ConfigState
If you think about it long enough, you can blur the line between configuration and program state; kind of like pointing your index fingers together just a few inches in front of your eyes. Go ahead, give it a try ... can you see the "sausage"? Lol, anyway, let's take the example of discoverables.
Suppose we have a PhotoBook service and one of it's many features is to resize photos. This sort of thing can be compute-intensive and we have broken resize out into its own separately scalable service. In the beginning PhotoBook can simply be configured with the available resizers. Later, as things really scale up :), automating this now-significant chore starts to look worthwhile. If the resize workers register somewhere, PhotoBook can discover them; configstate!

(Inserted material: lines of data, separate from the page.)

(* ===== verification/Transport.v ===== *)
(** * Transports (transport.c, transport.mongoose.c)

    The connection that all drivers share: its state, what it lets through to the
    driver, what it lets through to the callback; and the driver for WebSockets of
    mongoose.  A driver is a record of operations, each present or not.  The
    callback is called last by every function that calls it, so that what it calls
    in turn comes after: the model records the events it is called with, in order.
    [mg_ws_send] is a parameter.

    The order of the events a callback sees, what reaches a driver, and the frames
    of the WebSocket driver. *)

From S2P Require Import Prelude.

#[local] Open Scope Z_scope.

Inductive transport_state := RR_TRANSPORT_CONNECTING | RR_TRANSPORT_OPEN | RR_TRANSPORT_CLOSING | RR_TRANSPORT_CLOSED.

Inductive transport_event :=
  | RR_TRANSPORT_EVENT_OPEN | RR_TRANSPORT_EVENT_MESSAGE | RR_TRANSPORT_EVENT_DATAGRAM | RR_TRANSPORT_EVENT_STREAM_DATA
  | RR_TRANSPORT_EVENT_CLOSE | RR_TRANSPORT_EVENT_ERROR | RR_TRANSPORT_EVENT_PONG | RR_TRANSPORT_EVENT_BINARY_MESSAGE.

#[export] Instance transport_state_dec : EqDecision transport_state.
Proof. solve_decision. Defined.
#[export] Instance transport_event_dec : EqDecision transport_event.
Proof. solve_decision. Defined.

Definition RR_TRANSPORT_RELIABLE_MESSAGES : Z := 1.
Definition RR_TRANSPORT_ORDERED_STREAMS : Z := 2.
Definition RR_TRANSPORT_DATAGRAMS : Z := 4.
Definition RR_TRANSPORT_TLS_AUTHENTICATED : Z := 8.
Definition RR_TRANSPORT_PEER_SPKI : Z := 16.
Definition RR_TRANSPORT_BINARY_MESSAGES : Z := 64.
Definition RR_TRANSPORT_TLS_ENCRYPTED : Z := 128.

Definition RR_TRANSPORT_OK : Z := 0.
Definition RR_TRANSPORT_UNSUPPORTED : Z := -1.
Definition RR_TRANSPORT_INVALID : Z := -2.
Definition RR_TRANSPORT_CLOSED_ERROR : Z := -3.
Definition RR_TRANSPORT_BACKPRESSURE : Z := -4.
Definition RR_TRANSPORT_IO_ERROR : Z := -5.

In this post we'll take a look at a Golang project that tracks available services as found in a Consul key-value store. It also shows off a nice approach to running additional workers in an http api service.
Consul #
Hashicorp's Consul is a solid product that offers service discovery, mesh, and quite a lot more. I imagine it's usually found deployed in support of their container orchestration system, Nomad. In the name of simplicity and perhaps portability, we'll make do with Consul's excellent key-value store, which backs it's galaxy of other features.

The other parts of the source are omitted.